In a New York Times front page story today, social science researchers report that 29 percent of the track and field athletes who participated in the 2011 world championships and 45 percent of those in the 2011 Pan-Arab games admitted in an anonymous survey to using banned performance enchancement technologies in the past 12 months. The Times notes that only 2 percent of the enhancement drug tests administered on behalf of the World Anti-Doping Agency (WADA) are positive. The structure of the survey would make it easy for athletes to lie, so the researchers actually think that their figures are an underestimate.
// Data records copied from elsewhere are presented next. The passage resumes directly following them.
(** @src src/src/orchestrator/runner.ts 1027-1080 recordStepRow *)
Definition recordStepRow (step : ManifestStep) (out : AgentOutput) (st : RunState) : RunState :=
  if negb (runHistory o && rowInserted (step_id step)) then st
  else add_row st [{| row_step := step_id step;
    row_status := if o_skipped out then row_skipped else if falsy (o_error out) then row_completed else row_failed;
    row_result := o_result out; row_costUsd := o_costUsd out; row_tokensIn := o_tokensIn out;
    row_tokensOut := o_tokensOut out; row_durationMs := o_durationMs out |}].

(** @src src/src/orchestrator/runner.ts 1400-1407 makeSkipped *)
Definition makeSkipped (stepId reason : string) : AgentOutput :=
  mkOutput stepId "" zero zero zero zero true (Some reason) None.

Definition failed_output (stepId : string) (r : StepRun) (message : string) : AgentOutput :=
  mkOutput stepId "" (r_durationMs r) (r_tokensIn r) (r_tokensOut r) (r_costUsd r) false None (Some message).

Definition is_gate_error (e : StepError) : bool :=
  match e with GateRejected _ _ | GateExpired _ => true | _ => false end.
Definition run_error_text (st : RunState) : option string :=
  match error st with Some (Message m) => Some m | _ => None end.

(** The [catch]: [spent] is what the step had spent when it threw. *)
(** @src src/src/orchestrator/runner.ts 1309-1398 executeStep *)
Definition fail_step (c : Checks) (step : ManifestStep) (spent : StepRun) (e : StepError) (st : RunState)
    : Outcome * RunState :=
  let id := step_id step in
  let msg := error_message e in
  let st := hook st (onError id e) in
  let st := recordStepRow step (failed_output id spent msg) st in
  match stoppedByOwner c st with Some st => (Settles halt, st) | None =>
  match questionUnanswered c st with Some st => (Settles halt, st) | None =>
  match e with
  | NestedRunEnded cause _ => (Settles halt, end_unless_ended st cause)
  | _ =>
      let on_failure := manifest_on_failure (manifest o) in
      if (is_gate_error e || bool_decide (on_failure = on_stop)) && negb (is_running st) &&
         isAuthorStop (run_error_text st)
      then (Settles halt, st)
      else if is_gate_error e then (Settles halt, set_end st Rejected (Message msg))
      else if bool_decide (on_failure = on_stop) then (Settles halt, set_end st Failed (Message msg))
      else
        let st := put_output st id (failed_output id no_spend msg) in
        (Settles ok, if bool_decide (on_failure = on_notify) then hook st (onStepNotify id e) else st)
  end end end.

(** @src src/src/orchestrator/runner.ts 1275-1307 executeStep *)
Definition complete_step (step : ManifestStep) (r : StepRun) (st : RunState) : Outcome * RunState :=
  let out := mkOutput (step_id step) (r_result r) (r_durationMs r) (r_tokensIn r) (r_tokensOut r) (r_costUsd r)
    false None None in
  (Settles ok, recordStepRow step out (hook (put_output st (step_id step) out) (onStepComplete out))).

Definition step_estimate (p : ModelPricing) : num :=
  calculateCost p {| input_tokens := num_of_Z 40000; output_tokens := num_of_Z 16000;
                     cache_creation_input_tokens := None; cache_read_input_tokens := None |}.
Definition step_cost (p : ModelPricing) (r : StepRun) : num :=
  calculateCost p {| input_tokens := r_tokensIn r; output_tokens := r_tokensOut r;
                     cache_creation_input_tokens := None; cache_read_input_tokens := None |}.

(** The budget check before an agent is spawned. *)
Definition reserve (c : Checks) (step : ManifestStep) (p : ModelPricing) (st : RunState) : Outcome * RunState :=
  match checkSessionBudget (maxSessionCost o) (costUSD st) (step_estimate p) with
  | Err e => fail_step c step no_spend (Plain (budget_text e)) st
  | Ok cost => (Waits (Spawning (Some (step_estimate p, p))), set_cost st cost)
  end.

Definition not_run_text (e : context_error) : string :=
  match e with NotRunYet s f => "Step " ++ quoted s ++ " input_from " ++ quoted f ++ " has not run yet" end%string.

Definition step_context (step : ManifestStep) (st : RunState) : result context_error context :=
  buildStepContext num_text (globalContext st) step (outputs st) (contextLimit o).

(** @src src/src/orchestrator/runner.ts 1082-1230 executeStep *)
Definition begin_step (c : Checks) (step : ManifestStep) (st : RunState) : Outcome * RunState :=
  let id := step_id step in
  match cachedOutputs o ≫= fun m => jm_get m id with
  | Some cached => (Settles ok, hook (recordStepRow step cached (put_output st id cached)) (onStepRetrySkipped id))
  | None =>
  match halted o c st with
  | Some st => (Settles halt, st)
  | None =>
  match step_context step st with
  | Err e => fail_step c step no_spend (Plain (not_run_text e)) st
  | Ok _ =>
    if negb (shouldRunStep num_text (buildConditionContext (globalContext st) (outputs st)) (step_conditions step)) then
      let skipped := makeSkipped id "conditions not met" in
      (Settles ok, hook (recordStepRow step skipped (put_output st id skipped)) (onStepSkipped id))
    else
      let st := hook st (onStepStart id) in
      if mockResponses o then (Waits (Spawning None), st)
      else match step_runtime step with
      | rt_mock | rt_pipeline => (Waits (Spawning None), st)
      | rt_inline =>
          if parentTools o then reserve c step (inlinePricing step) st
          else fail_step c step no_spend
                 (Plain ("Step " ++ quoted id ++ " uses inline runtime but no parentTools provided")) st
      | rt_agent => (Waits Loading, st)
      end
  end end end.

Definition with_cost (r : StepRun) (cost : num) : StepRun :=
  {| r_result := r_result r; r_tokensIn := r_tokensIn r; r_tokensOut := r_tokensOut r;
     r_durationMs := r_durationMs r; r_costUsd := cost |}.

Definition gated (step : ManifestStep) : bool :=
  bool_decide (step_id step ∈ manifest_gate_points (manifest o)) && gateAdapter o.

(** From an answer to the next await; [None] is an answer the step does not wait for. *)
(** @src src/src/orchestrator/runner.ts 1230-1275 executeStep *)
Definition react (c : Checks) (step : ManifestStep) (p : Progress) (ev : Event) (st : RunState)
    : option (Outcome * RunState) :=
  match p, ev with
  | Loading, Loaded prices => Some (reserve c step prices st)
  | Loading, Throws e | Spawning _, Throws e => Some (fail_step c step no_spend e st)
  | Spawning charge, Returned r =>
      let cost := match charge with Some (_, prices) => step_cost prices r | None => zero end in
      let st := match charge with
        | Some (estimate, _) => set_cost st (adjustSessionCost (costUSD st) (cost - estimate)%num)
        | None => st end in
      let r := with_cost r cost in
      Some (if gated step then
              match step_context step st with
              | Err e => fail_step c step r (Plain (not_run_text e)) st
              | Ok _ => (Waits (Submitting r), st)
              end
            else complete_step step r st)
  | Submitting r, Submitted => Some (Waits (Deciding r), hook st (onGateSubmit (step_id step)))
  | Submitting r, Throws e | Deciding r, Throws e => Some (fail_step c step r e st)
  | Deciding r, Decided d =>
      let st := hook st (onGateDecision (step_id step) d) in
      Some match d with
      | GRejected reason => fail_step c step r (GateRejected (step_id step) reason) st
      | GTimeout => fail_step c step r (GateExpired (step_id step)) st
      | Approved => complete_step step r st
      end
  | _, _ => None
  end.
End Steps.

(** ** A run *)

(** A worker of a bounded phase: before its first item, or awaiting the step it took last. *)
(** @src src/src/orchestrator/runner.ts 920-927 mapAllSettledWithConcurrency *)
Inductive Worker := Fresh | Awaits (stepId : string).

(** The phases left, the steps of the current phase not started yet (those from the pool's cursor on),
    those in flight, the results of those that settled, the workers of a bounded phase, and whether the
    run's loop has returned. *)
Record Run := { state : RunState; todo : list (list ManifestStep); queue : list ManifestStep;
  inflight : list (ManifestStep * Progress); results : list StepResult; workers : option (list Worker);
  iterations : Z; finished : bool }.

(** [elapsedMs] is the wall clock without the time spent waiting for answers, [w] the worker that takes
    the next step where the phase has workers. *)
Inductive Action :=
| NextPhase (elapsedMs : num)
| StartNext (w : nat) (c : Checks)
| Resume (i : nat) (c : Checks) (ev : Event).

Section Running.
Variable num_text : Q -> string.
Variable budget_text : SessionBudgetError -> string.
Variable inlinePricing : ManifestStep -> ModelPricing.
Variable rowInserted : string -> bool.
Variable o : Options.

Abbreviation begin' := (begin_step num_text budget_text inlinePricing rowInserted o).
Abbreviation react' := (react num_text budget_text rowInserted o).

Definition is_parallel : bool := bool_decide (getExecutionMode (manifest o) = parallel).

(** How many workers a bounded phase starts: [Math.max(1, Math.min(concurrency, items.length))], as the
    length of an array. *)
(** @src src/src/orchestrator/runner.ts 933-934 mapAllSettledWithConcurrency *)
Definition pool_size (concurrency : num) (items : nat) : nat :=
  match concurrency with
  | NaN => 0
  | NInf => 1
  | PInf => Nat.max 1 items
  | Fin q => Z.to_nat (Z.max 1 (Z.min (Qfloor q) (Z.of_nat items)))
  end.

(** The workers of a phase; [None] where its steps are started without a pool. *)
(** @src src/src/orchestrator/runner.ts 980-982 runParallel *)
Definition phase_workers (items : nat) : option (list Worker) :=
  if is_parallel then
    (fun cap => replicate (pool_size cap items) Fresh) <$> parallelStepCapFor (limits o ≫= maxParallelSteps) (num_of_Z 1)
  else None.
Apparently WADA doesn't want the public to know about these findings:
The researchers were eager to publish their results, which they believed would expose a harsh reality of modern sports: that far more athletes are doping than might be imagined, and that current drug-testing protocols catch few of the cheaters. But after a final draft of the study was submitted to the antidoping agency, the organization ultimately told the researchers they could not publish their findings at this time, according to three of the researchers, who requested anonymity because they signed nondisclosure agreements with the agency. The agency said track and field's world governing body needed to review the findings first, the researchers said.
So what do these findings mean?
John Hoberman, a University of Texas professor who is an expert on performance-enhancing drugs, said the study's findings dispelled the notion that doping was a deviant behavior among a few athletes.
"Either the sport is recruiting huge numbers of deviants," he said, "or this is simply routine behavior being engaged in by, more or less, normal people."
Take a look at my Reason colleague Nick Gillespie's excellent column, "Let Them Shoot Up: In Defense of Alex Rodriguez," in which he attacks the manufactured hypocrisy and outrage that accompanies the use of performance enhancing technologies in sport:
Drugs are bad, mmkay? Except when they're not. Use a statin to reduce your cholesterol, an SSRI to level your moods, Viagra in the boudoir, Adderall to goose your SAT…that's just being a responsible citizen. But use steroids and HGH and pep pills to make yourself run faster, jump higher, or grow stronger in pursuit of Olympian perfection—well, that's just wrong. Even if they are widely available and widely used in every sport. Even if they are not the difference between being a shlub off the street and an elite athlete.
Bottom line: If a majority of elite athletes are already using enhancements, change the rules and let eveyone have access. It's safer and fairer for everybody and may even make sports more interesting.